And someone suggests that there are some unusual cases capacitors do not give off a burnt smell. The problem is most likely from a regulator chip. Do you agree with it?

However, if the problem isn't coming from the caps, do it most likely to be coming from the dead cpu or the mobo?


----------



## Dngrsone

Blown capacitors have a distinctive smell, but they don't always smell.  If they are bulging, they most definitely need to be replaced.

A bad regulator will most likely look a bit burnt/toasty but again, that's not always the case.  If you smell 'burnt' then you will likely see burnt somewhere.  

There is a chance that whatever blew the caps also damaged the processor, but most likely the processor itself is okay.

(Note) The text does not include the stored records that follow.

Lemma gralloc_alloc_buffer_pool_exhausted_witness :
  ∃ wd',
    device_alloc_buffer kernel_ok 4096 0x200 world_gpu_pool_taken
    = Some ((-12, None), wd')
    ∧ heap wd' = heap world_gpu_pool_taken.
Proof.
  assert (@choose_backing android_arm (environment kernel_ok)
            gralloc_device_open 0x200
          = (PRIV_FLAGS_USES_PMEM, BUFFER_TYPE_GPU1)) as Hch
    by (vm_compute; reflexivity).
  assert (0 ≤ master_fd_of (module world_gpu_pool_taken) BUFFER_TYPE_GPU1)
    as Hopen by (vm_compute; discriminate).
  assert ((@allocate BestFit.t bestfit_allocator
             (pool_state (pool_of BUFFER_TYPE_GPU1) world_gpu_pool_taken)
             (@roundUpToPageSize android_arm 4096)).1 < 0) as Hfull
    by (vm_compute; reflexivity).
  pose proof (@gralloc_alloc_buffer_pool_exhausted android_arm BestFit.t
                bestfit_allocator (environment kernel_ok) gralloc_device_open
                4096 0x200 world_gpu_pool_taken BUFFER_TYPE_GPU1
                Hch Hopen Hfull) as H.
  destruct H as (wd' & Hrun & _ & Hheap & _).
  exists wd'. split; [exact Hrun|exact Hheap].
Defined.

Lemma contiguous_iff_extent_reserved_witness :
  ∃ r, heap world_after_texture_alloc !! 1%positive = Some r
       ∧ (usesPhysicallyContiguousMemory r = true → 0 ≤ fd r).
Proof.
  assert (ctx_bufferType gralloc_device_open ≠ BUFFER_TYPE_FB) as Hdev
    by discriminate.
  assert (pmem_master (module boot) = -1 ∨ 0 ≤ pmem_master (module boot))
    as Hpm by (left; reflexivity).
  assert (gpu_master (module boot) = -1 ∨ 0 ≤ gpu_master (module boot))
    as Hgm by (left; reflexivity).
  assert (device_alloc_buffer kernel_ok 16384 0x100 boot
          = Some ((0, Some 1%positive), world_after_texture_alloc))
    as Hrun by (vm_compute; reflexivity).
  pose proof (@contiguous_iff_extent_reserved android_arm BestFit.t
                bestfit_allocator (environment kernel_ok) gralloc_device_open
                16384 0x100 boot 0 1%positive world_after_texture_alloc
                Hdev Hpm Hgm Hrun) as H.
  destruct H as (r & evs & Hr & _ & _ & _ & Hcont).
  exists r. split; [exact Hr|]. intros Hc.
  pose proof (Hcont Hc) as Hf. destruct Hf as (_ & _ & Hfd & _). exact Hfd.
Defined.

Lemma gralloc_free_gives_extent_back_witness :
  ∃ wd2,
    device_free kernel_ok (Some 1%positive) world_after_texture_alloc
    = Some (0, wd2)
    ∧ module wd2 = module world_after_texture_alloc.
Proof.
  assert (ctx_bufferType gralloc_device_open ≠ BUFFER_TYPE_FB) as Hdev
    by discriminate.
  assert (pmem_master (module boot) = -1 ∨ 0 ≤ pmem_master (module boot))
    as Hpm by (left; reflexivity).
  assert (gpu_master (module boot) = -1 ∨ 0 ≤ gpu_master (module boot))
    as Hgm by (left; reflexivity).
  assert (device_alloc_buffer kernel_ok 16384 0x100 boot
          = Some ((0, Some 1%positive), world_after_texture_alloc))
    as Hrun by (vm_compute; reflexivity).
  assert (heap world_after_texture_alloc !! 1%positive = Some texture_handle)
    as Hr by (vm_compute; reflexivity).
  assert (usesPhysicallyContiguousMemory texture_handle = true) as Hc
    by (vm_compute; reflexivity).
  pose proof (@gralloc_free_gives_extent_back android_arm BestFit.t
                bestfit_allocator (environment kernel_ok) gralloc_device_open
                16384 0x100 boot 0 1%positive world_after_texture_alloc
                texture_handle Hdev Hpm Hgm Hrun Hr Hc) as H.
  cbv zeta in H. destruct H as (wd2 & rc & Hfree & _ & _ & _ & Hmod & _).
  exists wd2. split; [exact Hfree|exact Hmod].
Defined.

You might check out your power supply, though, considering that it supplies the power to those caps...


----------



## mark103

Okay, no doubt that I will replace them. Do you know how i can find out what type of capacitors that will work for my motherboard and how to protect the caps to avoid them burgled\leaks or even blown?

To make sure that the regulator chip didn't burnt, do you know what type of the chips I should be looking on my motherboard and check on them to see if they got burnt?

As for my processor, I have checked on another computer and it is working fine without have any problems, so you have got it correct there. So I need to find the problems until I catch it, the RAM are working fine too.

I have also checked with the power supply, they are working fine.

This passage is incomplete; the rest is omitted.